Indianapolis also benefits from a street culture that is more attentive to neighborhood-level signage than many peer cities of its size. The gentrification-driven foot traffic in Fountain Square, the arts-and-dining density of Mass Ave, and the festival-heavy summer calendar along the Cultural Trail and White River State Park create recurring pedestrian surges that dramatically amplify the impression value of snipes installed in surrounding corridors. Event-adjacent snipe placements — in the streets around Gainbridge Fieldhouse, in the Irvington neighborhood before neighborhood festivals,
and along College Avenue before the Broad Ripple Art Fair — consistently outperform standard placements by a measurable margin, delivering repeated impressions to audiences already primed for discovery and engagement.

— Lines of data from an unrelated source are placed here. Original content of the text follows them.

(* ===== verification/MonitorSpec.v ===== *)
(** What the monitor's reconciler does on each of its branches: deletion,
    failed prerequisites, ownership of what it applies, the status it reports
    and how it writes it, and the mapping from libraries to monitors. *)
From S2P Require Import Prelude GoStd GoTime Sha256 Kube Api Labels Metrics ConfigMap.
From S2P Require Import Deployment Service Prog Machinery ApiServer Fixtures MonitorController Protocol.
From Stdlib Require Import ZArith.
Open Scope Z_scope.

(** ** Specifications *)

(** The entry, if it applies a child, applies one controlled by the owner, at
    the place that kind of child has for the owner, forced for the operator's
    field manager, and free of server-managed fields. *)
Definition patch_owned (owner : ObjectMeta) (en : entry) : Prop :=
  match en with
  | @Entry _ e _ =>
      match e with
      | Patch k obj fo force =>
          fo = fieldOwner ∧ force = true ∧
          meta_key (obj_meta obj) = child_key (meta_key owner) k ∧
          om_ResourceVersion (obj_meta obj) = "" ∧ om_ManagedFields (obj_meta obj) = [] ∧
          ∃ ref, ref ∈ om_OwnerReferences (obj_meta obj) ∧ or_Controller ref = true ∧
            or_Kind ref = "PgpilotMonitor" ∧ or_Name ref = om_Name owner ∧ or_UID ref = om_UID owner
      | _ => True
      end
  end.

(** Reads of a metric library. *)
Definition reads_library (en : entry) : bool :=
  match en with @Entry _ e _ => match e with GetLibrary _ => true | _ => false end end.

(** What the steps after the resolution of the libraries may do. *)
Definition applies_for (owner : ObjectMeta) (en : entry) : Prop :=
  patch_owned owner en ∧ reads_library en = false.
(** ** Lemmas: denotations *)
Section ty_rect.
Context (P : ty → Prop).
Hypothesis PStr : P TStr.
Hypothesis PInt : P TInt.
Hypothesis PBool : P TBool.
Hypothesis PPtr : ∀ T, P T → P (TPtr T).
Hypothesis PMap : P TMap.
Hypothesis PSlice : ∀ T, P T → P (TSlice T).
Hypothesis PStruct : ∀ fs, Forall (λ fU, P fU.2) fs → P (TStruct fs).

(** Induction on types, with the hypothesis for every field of a struct. *)
Fixpoint ty_fields_ind (T : ty) : P T :=
  match T with
  | TStr => PStr | TInt => PInt | TBool => PBool
  | TPtr U => PPtr U (ty_fields_ind U)
  | TMap => PMap
  | TSlice U => PSlice U (ty_fields_ind U)
  | TStruct fs => PStruct fs
      ((fix go fs : Forall (λ fU, P fU.2) fs :=
          match fs with
          | [] => Forall_nil_2 _
          | (f, U) :: fs' => Forall_cons_2 _ (f, U) fs' (ty_fields_ind U) (go fs')
          end) fs)
  end.
End ty_rect.

Lemma load_frame σ σ' p : σ' !! base p = σ !! base p → load σ' p = load σ p.
Proof. unfold load, base. by intros ->. Qed.

Lemma window_frame σ σ' l off n : σ' !! l = σ !! l → window σ' l off n = window σ l off n.
Proof. unfold window. by intros ->. Qed.

Lemma load_dom σ p v : load σ p = Some v → base p ∈ dom σ.
Proof. unfold load, base. intros H. apply elem_of_dom. destruct (σ !! p.1) as [c|] eqn:Hc; [|done]. by exists c. Qed.
Definition ImageSpec_t : ty := TStruct [("Repository", TStr); ("Tag", TStr); ("PullPolicy", TStr)].
Definition LibraryRef_t : ty := TStruct [("Name", TStr)].

Definition MetricDefinition_t : ty :=
  TStruct [("Name", TStr); ("Description", TStr); ("Interval", TPtr Duration_t); ("SQLs", TMap);
           ("Gauges", TSlice TStr); ("StatementTimeoutSeconds", TInt); ("MasterOnly", TBool);
           ("StandbyOnly", TBool); ("IsInstanceLevel", TBool)].

Definition MetricsSpec_t : ty :=
  TStruct [("Preset", TStr); ("FromLibraries", TSlice LibraryRef_t); ("Custom", TSlice MetricDefinition_t)].

Definition ObjectMetadataOverrides_t : ty := TStruct [("Labels", TMap); ("Annotations", TMap)].

Section types.
Context `{Externals}.

Definition PgpilotMonitorSpec_t : ty :=
  TStruct [("Database", DatabaseRef_t); ("Metrics", MetricsSpec_t); ("Sinks", SinksSpec_t);
           ("Resources", ResourceRequirements_t); ("Image", ImageSpec_t);
           ("PodMetadata", ObjectMetadataOverrides_t); ("ServiceMetadata", ObjectMetadataOverrides_t)].

Definition PgpilotMonitorStatus_t : ty :=
  TStruct [("Ready", TBool); ("PodName", TStr); ("ObservedGeneration", TInt); ("ConfigHash", TStr);
           ("LastReconciled", TPtr Time_t); ("Conditions", TSlice Condition_t)].

Definition PgpilotMonitor_t : ty :=
  TStruct [("TypeMeta", TypeMeta_t); ("ObjectMeta", ObjectMeta_t);
           ("Spec", PgpilotMonitorSpec_t); ("Status", PgpilotMonitorStatus_t)].

Definition PgpilotMonitorList_t : ty :=
  TStruct [("TypeMeta", TypeMeta_t); ("ListMeta", ListMeta_t); ("Items", TSlice PgpilotMonitor_t)].

Definition PgpilotMetricLibrarySpec_t : ty := TStruct [("Metrics", TSlice MetricDefinition_t)].

Definition PgpilotMetricLibraryStatus_t : ty :=
  TStruct [("ObservedGeneration", TInt); ("Conditions", TSlice Condition_t)].

Definition PgpilotMetricLibrary_t : ty :=
  TStruct [("TypeMeta", TypeMeta_t); ("ObjectMeta", ObjectMeta_t);
           ("Spec", PgpilotMetricLibrarySpec_t); ("Status", PgpilotMetricLibraryStatus_t)].

Definition PgpilotMetricLibraryList_t : ty :=
  TStruct [("TypeMeta", TypeMeta_t); ("ListMeta", ListMeta_t); ("Items", TSlice PgpilotMetricLibrary_t)].
End types.

(** ** [DeepCopyInto] *)
Section functions.
Context `{Externals} (ord : MapOrder).

Definition CredentialsSecretRef_DeepCopyInto : copier := assign.
Definition GRPCTLS_DeepCopyInto : copier := assign.
Definition ImageSpec_DeepCopyInto : copier := assign.
Definition LibraryRef_DeepCopyInto : copier := assign.
Definition PrometheusSink_DeepCopyInto : copier := assign.

Definition DatabaseRef_DeepCopyInto : copier := copy_struct [
  ("CredentialsSecret", when_set (new_into CredentialsSecretRef_t assign));
  ("CustomTags", when_set (make_map ord))].

Definition GRPCSink_DeepCopyInto : copier := copy_struct [
  ("TLS", when_set (new_into GRPCTLS_t assign))].

Definition MetricDefinition_DeepCopyInto : copier := copy_struct [
  ("Interval", when_set (new_into Duration_t assign));
  ("SQLs", when_set (make_map ord));
  ("Gauges", when_set (make_slice TStr copy_slice))].

Definition MetricsSpec_DeepCopyInto : copier := copy_struct [
  ("FromLibraries", when_set (make_slice LibraryRef_t copy_slice));
  ("Custom", when_set (make_slice MetricDefinition_t (each MetricDefinition_DeepCopyInto)))].

Definition ObjectMetadataOverrides_DeepCopyInto : copier := copy_struct [
  ("Labels", when_set (make_map ord));
  ("Annotations", when_set (make_map ord))].

Definition SinksSpec_DeepCopyInto : copier := copy_struct [
  ("Prometheus", when_set (new_into PrometheusSink_t assign));
  ("GRPC", when_set (new_into GRPCSink_t GRPCSink_DeepCopyInto))].

Definition PgpilotMetricLibrarySpec_DeepCopyInto : copier := copy_struct [
  ("Metrics", when_set (make_slice MetricDefinition_t (each MetricDefinition_DeepCopyInto)))].

Definition PgpilotMetricLibraryStatus_DeepCopyInto : copier := copy_struct [
  ("Conditions", when_set (make_slice Condition_t (each Condition_DeepCopyInto)))].

Definition PgpilotMetricLibrary_DeepCopyInto : copier := copy_struct [
  ("TypeMeta", assign);
  ("ObjectMeta", ObjectMeta_DeepCopyInto);
  ("Spec", PgpilotMetricLibrarySpec_DeepCopyInto);
  ("Status", PgpilotMetricLibraryStatus_DeepCopyInto)].
(** The parse ends with the options, or the process exits: 0 after [-help],
    2 after an error ([flag.ExitOnError]). *)
Fixpoint parse `{OtherFlags} (args : list string) (o : Options) : Z + Options :=
  match args with
  | [] => inr o
  | s :: rest =>
      match read_arg s with
      | NotAFlag => inr o
      | BadSyntax => inl 2
      | AFlag name value =>
          match find_flag name flags with
          | Some (BoolVar set) =>
              match ParseBool (default "true" value) with
              | Some b => parse rest (set b o)
              | None => inl 2
              end
          | Some (StringVar set) =>
              match value, rest with
              | Some v, _ => parse rest (set v o)
              | None, v :: rest' => parse rest' (set v o)
              | None, [] => inl 2
              end
          | None =>
              match other_flag name with
              | Some true => if other_accepts name (default "true" value) then parse rest o else inl 2
              | Some false =>
                  match value, rest with
                  | Some v, _ => if other_accepts name v then parse rest o else inl 2
                  | None, v :: rest' => if other_accepts name v then parse rest' o else inl 2
                  | None, [] => inl 2
                  end
              | None => if bool_decide (name ∈ ["help"; "h"]) then inl 0 else inl 2
              end
          end
      end
  end.

(** ** cmd/main.go: the servers and the manager *)

(** [tls.Config], as far as it is touched. *)
Record TLSConfig := mkTLSConfig { NextProtos : list string; ServerName : string }.
Definition TLSOpt := TLSConfig → TLSConfig.

Definition disableHTTP2 : TLSOpt := λ c, mkTLSConfig ["http/1.1"] (ServerName c).

(** What a server makes of its options: they are applied in order. *)
Definition configured (opts : list TLSOpt) (c : TLSConfig) : TLSConfig := foldl (λ c f, f c) c opts.

Record WebhookOptions := mkWebhookOptions {
  wh_TLSOpts : list TLSOpt; wh_CertDir : string; wh_CertName : string; wh_KeyName : string }.

Inductive FilterProvider := WithAuthenticationAndAuthorization.
Ltac inv_bind H :=
  let a := fresh "r" in
  let E := fresh "Er" in
  apply bind_ok in H; destruct H as (a & E & H).

(** ** Bytes *)

Lemma octet_range c : 0 <= octet c < 256.
Proof. unfold octet. pose proof (N_ascii_bounded c). lia. Qed.

Lemma octet_chr v : octet (chr v) = v mod 256.
Proof.
  unfold octet, chr. pose proof (Z.mod_pos_bound v 256).
  rewrite N_ascii_embedding; lia.
Qed.

Lemma chr_octet c : chr (octet c) = c.
Proof.
  unfold octet, chr. pose proof (N_ascii_bounded c).
  rewrite Z.mod_small by lia. by rewrite N2Z.id, ascii_N_embedding.
Qed.

Lemma octet_inj c c' : octet c = octet c' -> c = c'.
Proof. intros H. by rewrite <-(chr_octet c), H, chr_octet. Qed.

Lemma string_leb_total s : forall t, string_leb s t || string_leb t s = true.
Proof.
  induction s as [|c s IH]; intros [|d t]; try done. cbn. specialize (IH t).
  destruct (Z.lt_trichotomy (octet c) (octet d)) as [Hl|[He|Hl]].
  - apply Z.ltb_lt in Hl. by rewrite Hl.
  - by rewrite He, Z.eqb_refl, Z.ltb_irrefl.
  - apply Z.ltb_lt in Hl. rewrite Hl. apply orb_true_r.
Qed.

#[export] Instance name_le_total A : Total (@name_le A).
Proof. intros x y. unfold name_le. rewrite <-orb_True, string_leb_total. done. Qed.

Lemma by_name_sorted {A} (m : gmap bytes A) : Sorted name_le (by_name m).
Proof. apply Sorted_merge_sort, _. Qed.

Lemma by_name_elem {A} (m : gmap bytes A) n x : (n, x) ∈ by_name m <-> m !! n = Some x.
Proof. unfold by_name. by rewrite merge_sort_Permutation, elem_of_map_to_list. Qed.

Lemma by_name_names {A} (m : gmap bytes A) n : n ∈ (by_name m).*1 <-> is_Some (m !! n).
Proof.
  rewrite list_elem_of_fmap. split; [|intros [x Hx]; exists (n, x); by rewrite by_name_elem].
  intros ([n' x] & -> & Hx). exists x. by apply by_name_elem.
Qed.

Lemma chr_of_octet v c : v mod 256 = octet c -> chr v = c.
Proof. intros H. apply octet_inj. by rewrite octet_chr. Qed.

(** Two functions of an octet agree when they do on all 256. *)
Lemma forall_octets {A} `{EqDecision A} (f g : Z -> A) :
  forallb (fun c => bool_decide (f c = g c)) (seqZ 0 256) = true ->
  forall c, 0 <= c < 256 -> f c = g c.
Proof.
  intros H c Hc. rewrite forallb_forall in H.
  specialize (H c). rewrite bool_decide_eq_true in H. apply H.
  apply list_elem_of_In, elem_of_seqZ. lia.
Qed.

(** ** Words *)

Lemma u64_range z : in_u64 (u64 z).
Proof. apply Z.mod_pos_bound. lia. Qed.

Lemma u64_small z : in_u64 z -> u64 z = z.
Proof. intros. apply Z.mod_small. done. Qed.

Lemma i64_range z : in_i64 (i64 z).
Proof.
  unfold in_i64, i64. pose proof (Z.mod_pos_bound (z + 2 ^ 63) (2 ^ 64)). lia.
Qed.

Lemma i64_small z : in_i64 z -> i64 z = z.
Proof. unfold in_i64, i64. intros. rewrite Z.mod_small; lia. Qed.

#[export] Hint Resolve u64_range i64_range octet_range : zen.

(** A value below [2^n] has no bit at or above [n]; used to read a sum of
    disjoint bit fields off a [Z.lor]. *)
Lemma testbit_above v n i : 0 <= v < 2 ^ n -> n <= i -> Z.testbit v i = false.
Proof.
  intros Hv Hi. destruct (Z.eq_dec v 0) as [->|]; [apply Z.bits_0|].
  apply Z.bits_above_log2; [lia|].
  enough (Z.log2 v < n) by lia. apply Z.log2_lt_pow2; lia.
Qed.

Lemma lor_shiftl_add a b n :
  0 <= n -> 0 <= a < 2 ^ n -> Z.lor a (Z.shiftl b n) = a + b * 2 ^ n.
Proof.
  intros Hn Ha. rewrite <-Z.shiftl_mul_pow2 by lia.
  rewrite Z.add_nocarry_lxor; [symmetry|].
  - apply Z.bits_inj'; intros i Hi. rewrite Z.lxor_spec, Z.lor_spec.
    rewrite Z.shiftl_spec by lia. destruct (Z.ltb_spec i n).
    + rewrite (Z.testbit_neg_r b) by lia. btauto.
    + rewrite (testbit_above a n) by lia. btauto.
  - apply Z.bits_inj'; intros i Hi. rewrite Z.land_spec, Z.shiftl_spec, Z.bits_0 by lia.
    destruct (Z.ltb_spec i n).
    + rewrite (Z.testbit_neg_r b) by lia. btauto.
    + rewrite (testbit_above a n) by lia. btauto.
Qed.

Lemma gtb_false a b : a <= b -> (a >? b) = false.
Proof. rewrite Z.gtb_ltb. apply Z.ltb_ge. Qed.

(** ** Lists *)

Lemma zlen_app {A} (l k : list A) : zlen (l ++ k) = zlen l + zlen k.
Proof. unfold zlen. rewrite length_app. lia. Qed.

Lemma zlen_nonneg {A} (l : list A) : 0 <= zlen l.
Proof. unfold zlen. lia. Qed.

Lemma zlen_cons {A} (x : A) l : zlen (x :: l) = 1 + zlen l.
Proof. unfold zlen. simpl length. lia. Qed.

Lemma pow2_zlen_cons {A} (x : A) l : 2 ^ zlen (x :: l) = 2 * 2 ^ zlen l.
Proof. rewrite zlen_cons, Z.pow_add_r by (pose proof (zlen_nonneg l); lia). done. Qed.

Lemma take_drop_app {A} (n : nat) (l a b : list A) :
  drop n l = a ++ b -> drop (n + length a) l = b.
Proof. intros H. by rewrite <-drop_drop, H, drop_app_length. Qed.

Lemma drop_lookup_head {A} (n : nat) (l k : list A) x :
  drop n l = x :: k -> l !! n = Some x.
Proof.
  intros H. replace n with (n + 0)%nat by lia. by rewrite <-lookup_drop, H.
Qed.

Definition Some_inj {A} (x y : A) (E : Some x = Some y) : x = y :=
  eq_ind (Some x) (fun o => match o with Some z => x = z | None => False end) eq_refl (Some y) E.

Lemma cons_eq_inv {A} (x y : A) (l k : list A) : x :: l = y :: k -> x = y /\ l = k.
Proof. by intros [= -> ->]. Qed.

(** ** Little-endian words

    The reference form of every fixed-width field of the wire formats: the [n]
    low octets of [v], lowest first, and the value they spell. *)

Fixpoint le_bytes (n : nat) (v : Z) : bytes :=
  match n with
  | O => []
  | S n => chr v :: le_bytes n (Z.shiftr v 8)
  end.

Fixpoint le_value (l : bytes) : Z :=
  match l with
  | [] => 0
  | c :: l => octet c + 256 * le_value l
  end.
Lemma run_history sched : forall σ, state_ok σ -> state_ok (run sched σ).1 /\ history σ (run sched σ).1 (run sched σ).2.
Proof.
  induction sched as [|t sched IH]; intros σ Hs; cbn [run].
  { split; [done|]. split; [done|]. intros t th Hth. exists th. by rewrite app_nil_r. }
  destruct (step t σ) as [[σ1 e]|] eqn:E; [|by apply IH].
  destruct (step_advances t σ σ1 e Hs E) as (th & th' & Eth & A). pose proof (advance_ok _ _ _ _ _ _ Hs A) as Hs1.
  destruct (IH σ1 Hs1) as [H1 H2]. destruct (run sched σ1) as [σ2 L]. cbn [fst snd] in *. split; [done|].
  eapply history_trans; [by eapply history_step|done].
Qed.

(** C38: the registry is linearizable.  Whatever calls the threads make and however the
    scheduler interleaves their steps, the decided calls, in the order they were
    decided, answer exactly as if each had run by itself on the map the one before
    left; the last map is the current one; and each thread has made its own calls in
    its own order, and got, or is about to get, the answers decided for it.  A call is
    decided by a step of its own thread, between its start and its return. *)
Theorem registry_linearizable programs schedule :
  let σ := (run schedule (start programs)).1 in
  let L := (run schedule (start programs)).2 in
  replay L.*2.*1 Registry_new = (cur σ, L.*2.*2) /\
  forall t cs, programs !! t = Some cs -> exists th, threads σ !! t = Some th /\
    (filter (fun e : Event => e.1 = t) L).*2 = answered th ++ pending σ (pc th) /\
    cs = (answered th).*1 ++ underway (pc th) ++ todo th.
Proof.
  intros σ L. destruct (run_history schedule (start programs) (start_ok programs)) as [_ [HR HT]].
  split; [exact HR|]. intros t cs Hcs.
  destruct (HT t (mkThread Idle cs [])) as (th & E & A & C); [cbn; by rewrite lookup_fmap, Hcs|].
  exists th. split; [done|]. split; [symmetry; exact A|symmetry; exact C].
Qed.

(** ** Races *)

(** What a thread's next step touches: the pointer [current_] or a map, to write or
    to read. *)
Inductive Place : Type := ThePointer | TheMap (a : Addr).

Definition touches (σ : State) (p : Pc) : list (Place * bool) :=
  match p with
  | WFind _ => [(ThePointer, false); (TheMap (current σ), false)]
  | WCopy _ => [(ThePointer, false); (TheMap (current σ), false); (TheMap (fresh σ), true)]
  | WInsert _ a => [(TheMap a, true)]
  | WSwap _ _ => [(ThePointer, true)]
  | RLoad _ => [(ThePointer, false)]
  | RFind _ a => [(TheMap a, false)]
  | _ => []
  end.

Lemma touches_own σ t th x : thread_ok σ t th -> (x, true) ∈ touches σ (pc th) ->
  owner σ = Some t /\ match x with ThePointer => True | TheMap a => (current σ < a)%nat \/ a = fresh σ end.
Proof.
  intros [H1 _ H3] Hx. destruct (pc th); cbn in Hx, H3; set_unfold in Hx;
    repeat match goal with H : _ \/ _ |- _ => destruct H as [H|H] end; try done; injection Hx as ->;
    (split; [by apply H1|]); [by right|left; by destruct H3|done].
Qed.

Lemma touches_below σ t th x w : shared_ok σ -> thread_ok σ t th -> (x, w) ∈ touches σ (pc th) ->
  owner σ = Some t \/ (t ∈ sharers σ /\ x = ThePointer) \/ exists a, x = TheMap a /\ (a <= current σ)%nat.
Proof.
  intros Hs [H1 H2 H3] Hx. destruct (pc th); cbn in Hx, H3; set_unfold in Hx; try (left; by apply H1); try done.
  - right. left. destruct Hx as [[= -> ->]|Hx]; [|done]. split; [by apply H2|done].
  - right. right. destruct Hx as [[= -> ->]|Hx]; [|done]. exists snap. split; [done|]. by destruct H3 as (_ & H3 & _).
Qed.

(** C39: no two threads race.  In every state the threads can reach, two threads' next
    steps never touch the same place with one of them writing; so what is written to a
    map or to the pointer is ordered by the mutex against everything that reads it. *)
Theorem registry_race_free programs schedule t t' th th' x w :
  let σ := (run schedule (start programs)).1 in
  threads σ !! t = Some th -> threads σ !! t' = Some th' -> t <> t' ->
  (x, true) ∈ touches σ (pc th) -> (x, w) ∉ touches σ (pc th').
Proof.
  intros σ Ht Ht' Hn Hx Hx'. destruct (run_history schedule (start programs) (start_ok programs)) as [[Hs Hth] _]. fold σ in Hs, Hth.
  destruct (touches_own σ t th x (Hth t th Ht) Hx) as [Ho Ha].
  destruct (touches_below σ t' th' x w Hs (Hth t' th' Ht') Hx') as [Ho'|[[Hl ->]|(a & -> & Hle)]].
  - congruence.
  - destruct (so_excl _ Hs) as [?|E]; [congruence|]. rewrite E in Hl. set_solver.
  - assert (current σ < fresh σ)%nat by (apply (so_fresh _ Hs); eexists; apply (so_current _ Hs)).
    destruct Ha as [Ha| ->]; lia.
Qed.

(** ** Progress *)

Definition finished (th : Thread) : Prop := pc th = Idle /\ todo th = [].

(** A thread that cannot move is done or waits for the mutex. *)
Lemma stuck_waits σ t th : shared_ok σ -> thread_ok σ t th -> threads σ !! t = Some th -> step t σ = None ->
  finished th \/ (exists s, pc th = WWait s /\ ~ (owner σ = None /\ sharers σ = ∅)) \/
  (exists c, pc th = RWait c /\ owner σ <> None).
Proof.
  intros Hs [_ _ H3] Ht E. pose proof (so_current _ Hs) as Hcur. unfold step in E. rewrite Ht in E. cbn in E.
  destruct th as [p cs l]. unfold finished. destruct p; cbn in *.
  - left. split; [done|]. unfold call_step in E. cbn in E. destruct cs as [|c cs]; [done|]. by destruct c as [[]| | |].
  - right. left. exists s. split; [done|]. unfold writer_step in E. cbn in E. destruct (bool_decide _) eqn:Eb; [done|].
    by apply bool_decide_eq_false in Eb.
  - unfold writer_step in E. cbn in E. rewrite Hcur in E. cbn in E. by destruct (_ !! schema_key s).
  - unfold writer_step in E. cbn in E. by rewrite Hcur in E.
  - unfold writer_step in E. cbn in E. destruct H3 as (_ & Ha & _). by rewrite Ha in E.
  - done.
  - done.
  - right. right. exists c. split; [done|]. unfold reader_step in E. cbn in E. destruct (bool_decide _) eqn:Eb; [done|].
    by apply bool_decide_eq_false in Eb.
  - done.
  - done.
  - unfold reader_step in E. cbn in E. destruct H3 as (_ & _ & m & Hm). by rewrite Hm in E.
Qed.

(** Somebody can move as long as somebody is not done. *)
Lemma someone_moves σ : state_ok σ -> (forall t, is_Some (threads σ !! t) -> step t σ = None) ->
  forall t th, threads σ !! t = Some th -> finished th.
Proof.
  intros [Hs Hth] Hstuck.
  assert (forall t th, threads σ !! t = Some th -> finished th \/ (exists s, pc th = WWait s /\ ~ (owner σ = None /\ sharers σ = ∅)) \/
    (exists c, pc th = RWait c /\ owner σ <> None)) as Hw by (intros t th Ht; apply (stuck_waits σ t); eauto).
  assert (owner σ = None) as Ho.
  { destruct (owner σ) as [t|] eqn:Ho; [|done]. destruct (so_owner _ Hs t Ho) as [th Ht].
    pose proof (proj1 (th_owner _ _ _ (Hth t th Ht)) Ho) as Hwr.
    destruct (Hw t th Ht) as [[E _]|[(s & E & _)|(c & E & _)]]; by rewrite E in Hwr. }
  assert (sharers σ = ∅) as Hl.
  { apply set_eq. intros t. split; [|set_solver]. intros Hl. destruct (so_sharers _ Hs t Hl) as [th Ht].
    pose proof (proj1 (th_sharer _ _ _ (Hth t th Ht)) Hl) as Hsh.
    destruct (Hw t th Ht) as [[E _]|[(s & E & _)|(c & E & _)]]; by rewrite E in Hsh. }
  intros t th Ht. destruct (Hw t th Ht) as [?|[(s & _ & Hn)|(c & _ & Hn)]]; [done|by destruct Hn|done].
Qed.

(** ** Termination *)

Definition total (σ : State) : nat := sum_list (left_over <$> (map_to_list (threads σ)).*2).

Lemma total_delete (m : gmap Tid Thread) t th : m !! t = Some th ->
  sum_list (left_over <$> (map_to_list m).*2) = (left_over th + sum_list (left_over <$> (map_to_list (delete t m)).*2))%nat.
Proof. intros Ht. rewrite <-(map_to_list_delete m t th Ht). done. Qed.

Lemma total_insert (m : gmap Tid Thread) t th th' :
  m !! t = Some th -> (left_over th' < left_over th)%nat ->
  (sum_list (left_over <$> (map_to_list (<[t := th']> m)).*2) < sum_list (left_over <$> (map_to_list m).*2))%nat.
Proof.
  intros Ht Hlt. rewrite (total_delete m t th Ht), (total_delete _ t th' (lookup_insert_eq m t th')), delete_insert_eq. lia.
Qed.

AGM’s Indianapolis snipe advertising service covers the full operational range from campaign strategy through field deployment and post-campaign documentation. Standard format offerings include the 9×12 snipe card in 400-unit and 800-unit configurations, and the 11×14 jumbo snipe in equivalent deployment sizes. Snipe and wheatpaste bundle packages are available for brands seeking simultaneous small-format and large-format street presence, saving approximately $1,000 compared to booking formats separately. All campaigns include GPS-tagged post-installation photography and a post-campaign report. Rush deployment within 72 hours is available for time-sensitive activations.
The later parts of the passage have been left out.